What you should do :: Beginning with the line that contains "as [Ew Eh].", copy each remaining line of the data below exactly.

= Beginning of Section =

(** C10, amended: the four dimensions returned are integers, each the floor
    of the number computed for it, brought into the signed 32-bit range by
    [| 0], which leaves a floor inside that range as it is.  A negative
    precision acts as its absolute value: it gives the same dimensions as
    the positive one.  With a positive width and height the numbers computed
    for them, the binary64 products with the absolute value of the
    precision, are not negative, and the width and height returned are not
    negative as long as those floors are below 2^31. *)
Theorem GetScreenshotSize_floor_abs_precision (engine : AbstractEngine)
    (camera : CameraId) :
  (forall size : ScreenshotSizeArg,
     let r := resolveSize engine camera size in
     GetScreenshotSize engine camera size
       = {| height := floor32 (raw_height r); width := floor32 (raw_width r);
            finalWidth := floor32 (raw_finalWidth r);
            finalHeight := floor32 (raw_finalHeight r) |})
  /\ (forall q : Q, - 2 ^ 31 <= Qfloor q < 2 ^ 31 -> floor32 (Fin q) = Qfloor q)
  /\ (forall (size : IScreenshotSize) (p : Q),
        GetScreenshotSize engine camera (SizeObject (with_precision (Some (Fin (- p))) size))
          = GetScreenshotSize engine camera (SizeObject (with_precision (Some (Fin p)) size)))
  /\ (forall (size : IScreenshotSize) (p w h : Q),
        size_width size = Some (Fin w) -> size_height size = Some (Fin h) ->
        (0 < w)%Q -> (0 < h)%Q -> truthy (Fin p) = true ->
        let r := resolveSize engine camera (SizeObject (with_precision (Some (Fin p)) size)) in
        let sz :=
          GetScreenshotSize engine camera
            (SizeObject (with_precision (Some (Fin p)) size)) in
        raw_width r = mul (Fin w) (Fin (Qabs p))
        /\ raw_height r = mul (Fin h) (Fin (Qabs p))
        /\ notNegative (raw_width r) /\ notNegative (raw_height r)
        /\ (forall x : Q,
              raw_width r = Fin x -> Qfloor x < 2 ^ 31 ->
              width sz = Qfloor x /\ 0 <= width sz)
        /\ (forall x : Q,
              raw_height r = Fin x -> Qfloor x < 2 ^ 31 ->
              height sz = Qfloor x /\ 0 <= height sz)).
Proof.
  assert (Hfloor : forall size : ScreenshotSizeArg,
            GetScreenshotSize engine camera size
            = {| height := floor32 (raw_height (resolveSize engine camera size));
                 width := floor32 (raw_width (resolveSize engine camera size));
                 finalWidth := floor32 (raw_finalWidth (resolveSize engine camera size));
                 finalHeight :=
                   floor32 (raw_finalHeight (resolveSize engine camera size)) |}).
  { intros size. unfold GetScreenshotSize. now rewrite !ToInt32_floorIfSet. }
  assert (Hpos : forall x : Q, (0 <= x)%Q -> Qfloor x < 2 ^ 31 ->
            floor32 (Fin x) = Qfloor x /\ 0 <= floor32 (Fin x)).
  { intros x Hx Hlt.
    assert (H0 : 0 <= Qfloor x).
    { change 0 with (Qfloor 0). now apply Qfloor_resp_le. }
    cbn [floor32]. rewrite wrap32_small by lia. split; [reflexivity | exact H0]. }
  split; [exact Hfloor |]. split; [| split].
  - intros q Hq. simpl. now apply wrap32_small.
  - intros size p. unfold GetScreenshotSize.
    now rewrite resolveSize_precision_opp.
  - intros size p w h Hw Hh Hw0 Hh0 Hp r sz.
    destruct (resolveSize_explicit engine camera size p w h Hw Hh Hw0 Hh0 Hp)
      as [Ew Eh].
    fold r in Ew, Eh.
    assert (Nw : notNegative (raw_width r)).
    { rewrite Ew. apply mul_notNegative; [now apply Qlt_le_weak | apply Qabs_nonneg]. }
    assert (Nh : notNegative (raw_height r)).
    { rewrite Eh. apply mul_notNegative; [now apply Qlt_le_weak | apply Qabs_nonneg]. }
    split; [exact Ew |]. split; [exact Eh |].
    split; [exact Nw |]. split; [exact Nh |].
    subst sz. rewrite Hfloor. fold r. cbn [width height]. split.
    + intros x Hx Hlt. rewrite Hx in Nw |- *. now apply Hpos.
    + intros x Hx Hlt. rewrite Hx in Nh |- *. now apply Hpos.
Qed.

= End of Section =

Your response ::
      as [Ew Eh].
    fold r in Ew, Eh.
    assert (Nw : notNegative (raw_width r)).
    { rewrite Ew. apply mul_notNegative; [now apply Qlt_le_weak | apply Qabs_nonneg]. }
    assert (Nh : notNegative (raw_height r)).
    { rewrite Eh. apply mul_notNegative; [now apply Qlt_le_weak | apply Qabs_nonneg]. }
    split; [exact Ew |]. split; [exact Eh |].
    split; [exact Nw |]. split; [exact Nh |].
    subst sz. rewrite Hfloor. fold r. cbn [width height]. split.
    + intros x Hx Hlt. rewrite Hx in Nw |- *. now apply Hpos.
    + intros x Hx Hlt. rewrite Hx in Nh |- *. now apply Hpos.
Qed.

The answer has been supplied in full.